YOUR INSTRUCTIONS :: Begin at the top of the records and copy each line exactly. The line containing "[gmap string json]" is the last one to include.

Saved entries
(** * SecondBrain: the request handlers of the API routes, embedded in Rocq

    The development follows the TypeScript sources under [src/app/api]:
    the entry CRUD routes, the capture (classify-and-create) route, the
    summary (digest) route and the three advisory chat routes.

    Modelling conventions, used throughout:
    - a JavaScript string is a [string] of 8-bit characters, the UTF-8
      form of its text; [trim], [\s] and [\d] are modelled on ASCII text,
      and [toLowerCase] is computed on ASCII text and read from the world
      on any other;
    - a JSON value is a [json]; a JavaScript object used as a record is a
      [gmap string json] (the store keeps [data] in a JSON column, so the
      order of the keys is not observable);
    - a number is the rational [Q] that an IEEE 754 double stands for:
      [JSON.parse] rounds a literal to the nearest double, and a literal
      beyond the doubles reads as [Infinity], held as [2^1024]; JSON text
      writes [Infinity] as [null], which is modelled for the [confidence]
      column, while inside [data] a number is handed on as it is;
    - the columns of the table that the table definition leaves nullable
      ([confidence], [needs_review], [archived], [linked_entries]) hold an
      [option]: [None] is SQL [NULL];
    - an instant is an integer number of milliseconds since the epoch, and
      local time is UTC plus a fixed offset;
    - the hosted services a handler talks to (session, store, language
      model, maps, clock) are a [World] read by the handler, the table of
      entries is threaded as state, and every outbound call is recorded in
      a trace. *)

From Stdlib Require Import ZArith QArith Qabs Qround String Ascii List Lia Bool.
From stdpp Require Import base option gmap strings list fin_maps.

#[local] Set Warnings "-register-all".
#[local] Open Scope string_scope.

(** ** JavaScript strings *)

Definition code (c : ascii) : N := N_of_ascii c.

Definition is_digit (c : ascii) : bool :=
  (48 <=? code c)%N && (code c <=? 57)%N.

(** [\s]: tab, line feed, vertical tab, form feed, carriage return, space. *)
Definition is_space (c : ascii) : bool :=
  ((9 <=? code c)%N && (code c <=? 13)%N) || (code c =? 32)%N.

Definition lower_char (c : ascii) : ascii :=
  if (65 <=? code c)%N && (code c <=? 90)%N
  then ascii_of_N (code c + 32) else c.

(** [toLowerCase] of a text of ASCII characters: [A]-[Z] become [a]-[z],
    no other ASCII character has a lower case of its own. *)
Fixpoint lower_ascii (s : string) : string :=
  match s with
  | EmptyString => EmptyString
  | String c t => String (lower_char c) (lower_ascii t)
  end.

Fixpoint is_ascii (s : string) : bool :=
  match s with
  | EmptyString => true
  | String c t => (code c <? 128)%N && is_ascii t
  end.

Fixpoint trimStart (s : string) : string :=
  match s with
  | String c t => if is_space c then trimStart t else s
  | EmptyString => EmptyString
  end.

(** [trimEnd] keeps a character when it is not white space or when
    something that is kept follows it. *)
Fixpoint trimEnd (s : string) : string :=
  match s with
  | EmptyString => EmptyString
  | String c t =>
      match trimEnd t with
      | EmptyString => if is_space c then EmptyString else String c EmptyString
      | t' => String c t'
      end
  end.

Definition trim (s : string) : string := trimEnd (trimStart s).

Fixpoint starts_with (p s : string) : bool :=
  match p, s with
  | EmptyString, _ => true
  | String a p', String b s' => Ascii.eqb a b && starts_with p' s'
  | String _ _, EmptyString => false
  end.

Fixpoint drop_chars (n : nat) (s : string) : string :=
  match n, s with
  | O, _ => s
  | S n', String _ t => drop_chars n' t
  | S _, EmptyString => EmptyString
  end.

Fixpoint take_chars (n : nat) (s : string) : string :=
  match n, s with
  | O, _ => EmptyString
  | S n', String c t => String c (take_chars n' t)
  | S _, EmptyString => EmptyString
  end.

(** [s.includes(p)] *)
Fixpoint includes (s p : string) : bool :=
  starts_with p s ||
  match s with
  | EmptyString => false
  | String _ t => includes t p
  end.

(** [s.replace(p, '')] with a string pattern: the first occurrence of [p]
    is removed. *)
Fixpoint remove_first (p s : string) : string :=
  if starts_with p s then drop_chars (String.length p) s
  else match s with
       | EmptyString => EmptyString
       | String c t => String c (remove_first p t)
       end.

(** String literals of the sources that contain double quotes are written
    here with single quotes and converted by [dq]. *)
Definition dquote : ascii := ascii_of_N 34.

Fixpoint dq (s : string) : string :=
  match s with
  | EmptyString => EmptyString
  | String c t => String (if (code c =? 39)%N then dquote else c) (dq t)
  end.

(** Decimal digits of a natural number, as [String(n)] prints them. *)
Fixpoint digits_fuel (fuel : nat) (n : N) (acc : string) : string :=
  match fuel with
  | O => acc
  | S f =>
      let acc' := String (ascii_of_N (48 + n mod 10)) acc in
      if (n <? 10)%N then acc' else digits_fuel f (n / 10)%N acc'
  end.

Definition N_to_string (n : N) : string :=
  digits_fuel (S (N.to_nat (N.log2 n))) n EmptyString.

(** ** Numbers

    A JavaScript number is an IEEE 754 double. A finite double is held as
    the rational it stands for, [Infinity] as [2^1024], the first power of
    two beyond the doubles; [NaN] is not a value of [Q] and is an absent
    number where it can arise. *)

#[local] Open Scope Z_scope.

Definition infinity : Q := inject_Z (2 ^ 1024).

(** [Number.isFinite] *)
Definition is_finite (q : Q) : bool :=
  negb (Qle_bool infinity (Qabs q)).

(** The integer nearest to [n / d], the even one of two equally near. *)
Definition nearest_even (n d : Z) : Z :=
  let k := n / d in
  match 2 * (n mod d) ?= d with
  | Lt => k
  | Gt => k + 1
  | Eq => if Z.even k then k else k + 1
  end.

(** The [e] with [2^e <= n / d < 2^(e+1)], for positive [n] and [d]. *)
Definition log2_floor (n d : Z) : Z :=
  let e := Z.log2 n - Z.log2 d in
  if d * 2 ^ Z.max 0 e <=? n * 2 ^ Z.max 0 (- e) then e else e - 1.

(** Rounding to the nearest double, ties to the even significand: 53 bits
    of significand, the exponent of the last bit not below -1074, and
    [Infinity] from [2^1024 - 2^970] on. *)
Definition binary64 (q : Q) : Q :=
  let n := Z.abs (Qnum q) in
  let d := Z.pos (Qden q) in
  if n =? 0 then 0%Q
  else
    let p := Z.max (log2_floor n d - 52) (- 1074) in
    let m := nearest_even (n * 2 ^ Z.max 0 (- p)) (d * 2 ^ Z.max 0 p) in
    let v :=
      if 0 <=? p then inject_Z (m * 2 ^ p)
      else Qred (Qmake m (Z.to_pos (2 ^ (- p)))) in
    let v := if Qle_bool infinity v then infinity else v in
    if Qnum q <? 0 then Qopp v else v.

#[local] Close Scope Z_scope.

(** ** JSON values *)

Inductive json : Type :=
| JNull
| JBool (b : bool)
| JNum (q : Q)
| JStr (s : string)
| JArr (l : list json)
| JObj (m : gmap string json).

(** A JavaScript value read from a property: [None] is [undefined]. *)
Definition jsval := option json.

(** [Boolean(v)] *)
Definition truthy (v : jsval) : bool :=
  match v with
  | None => false
  | Some JNull => false
  | Some (JBool b) => b
  | Some (JNum q) => negb (Qeq_bool q 0)
  | Some (JStr s) => negb (String.eqb s "")
  | Some (JArr _) => true
  | Some (JObj _) => true
  end.

(** Property read [v.k]. Reading a property of [null] or [undefined]
    raises a TypeError: the outer [None]. Strings, numbers, booleans and
    arrays have none of the property names the handlers read. *)
Definition prop (v : jsval) (k : string) : option jsval :=
  match v with
  | None => None
  | Some JNull => None
  | Some (JObj m) => Some (m !! k)
  | Some _ => Some None
  end.
Arguments prop : simpl never.

Fixpoint index_entries {A} (i : N) (l : list A) : list (string * A) :=
  match l with
  | [] => []
  | x :: t => (N_to_string i, x) :: index_entries (i + 1) t
  end.

Fixpoint chars_of (s : string) : list json :=
  match s with
  | EmptyString => []
  | String c t => JStr (String c EmptyString) :: chars_of t
  end.

(** The own enumerable properties that an object spread [{...v}] copies. *)
Definition spread (v : jsval) : gmap string json :=
  match v with
  | Some (JObj m) => m
  | Some (JArr l) => list_to_map (index_entries 0 l)
  | Some (JStr s) => list_to_map (index_entries 0 (chars_of s))
  | _ => ∅
  end.

(** [{...a, ...b}]: the keys of [b] win. *)
Definition merge (a b : gmap string json) : gmap string json := b ∪ a.

(** ** Regular expressions

    The fragment of JavaScript regular expressions the routes use, with
    the backtracking order of the language: alternatives left to right,
    greedy quantifiers longest first, lazy ones shortest first. Every
    starred expression in the sources is a one-character class. *)

Inductive regex : Type :=
| Eps
| Chr (c : ascii)
| Cls (p : ascii -> bool)
| Cat (r1 r2 : regex)
| Alt (r1 r2 : regex)
| Rep (greedy : bool) (p : ascii -> bool)
| Opt (r : regex)
| Grp (n : nat) (r : regex)
| Bol
| Eol.

Record MatchResult : Type := mkMatch {
  m_before : string;
  m_text : string;
  m_groups : gmap nat string;
  m_after : string
}.

Section Matcher.
Context {R : Type}.

Fixpoint rep_greedy (p : ascii -> bool) (s : string)
    (k : string -> option R) : option R :=
  match s with
  | String c t =>
      if p c
      then match rep_greedy p t k with
           | Some r => Some r
           | None => k s
           end
      else k s
  | EmptyString => k s
  end.

Fixpoint rep_lazy (p : ascii -> bool) (s : string)
    (k : string -> option R) : option R :=
  match k s with
  | Some r => Some r
  | None =>
      match s with
      | String c t => if p c then rep_lazy p t k else None
      | EmptyString => None
      end
  end.

(** [rx r bol s caps k]: match [r] at the front of [s]; [bol] tells
    whether [s] is the whole subject; [k] continues with the rest. *)
Fixpoint rx (r : regex) (bol : bool) (s : string) (caps : gmap nat string)
    (k : bool -> string -> gmap nat string -> option R) : option R :=
  match r with
  | Eps => k bol s caps
  | Chr c =>
      match s with
      | String a t => if Ascii.eqb a c then k false t caps else None
      | EmptyString => None
      end
  | Cls p =>
      match s with
      | String a t => if p a then k false t caps else None
      | EmptyString => None
      end
  | Cat r1 r2 => rx r1 bol s caps (fun b s' caps' => rx r2 b s' caps' k)
  | Alt r1 r2 =>
      match rx r1 bol s caps k with
      | Some x => Some x
      | None => rx r2 bol s caps k
      end
  | Rep g p =>
      let k' := fun s' =>
        k (bol && (String.length s' =? String.length s)%nat) s' caps in
      if g then rep_greedy p s k' else rep_lazy p s k'
  | Opt r1 =>
      match rx r1 bol s caps k with
      | Some x => Some x
      | None => k bol s caps
      end
  | Grp n r1 =>
      rx r1 bol s caps (fun b s' caps' =>
        k b s'
          (<[n := take_chars (String.length s - String.length s') s]> caps'))
  | Bol => if bol then k bol s caps else None
  | Eol =>
      match s with
      | EmptyString => k bol s caps
      | String _ _ => None
      end
  end.
End Matcher.

Definition match_here (r : regex) (bol : bool) (s : string)
    : option (string * gmap nat string) :=
  rx r bol s ∅ (fun _ rest caps => Some (rest, caps)).

Definition shift_match (c : ascii) (m : MatchResult) : MatchResult :=
  mkMatch (String c (m_before m)) (m_text m) (m_groups m) (m_after m).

ANSWER ::
(** * SecondBrain: the request handlers of the API routes, embedded in Rocq

    The development follows the TypeScript sources under [src/app/api]:
    the entry CRUD routes, the capture (classify-and-create) route, the
    summary (digest) route and the three advisory chat routes.

    Modelling conventions, used throughout:
    - a JavaScript string is a [string] of 8-bit characters, the UTF-8
      form of its text; [trim], [\s] and [\d] are modelled on ASCII text,
      and [toLowerCase] is computed on ASCII text and read from the world
      on any other;
    - a JSON value is a [json]; a JavaScript object used as a record is a
      [gmap string json] (the store keeps [data] in a JSON column, so the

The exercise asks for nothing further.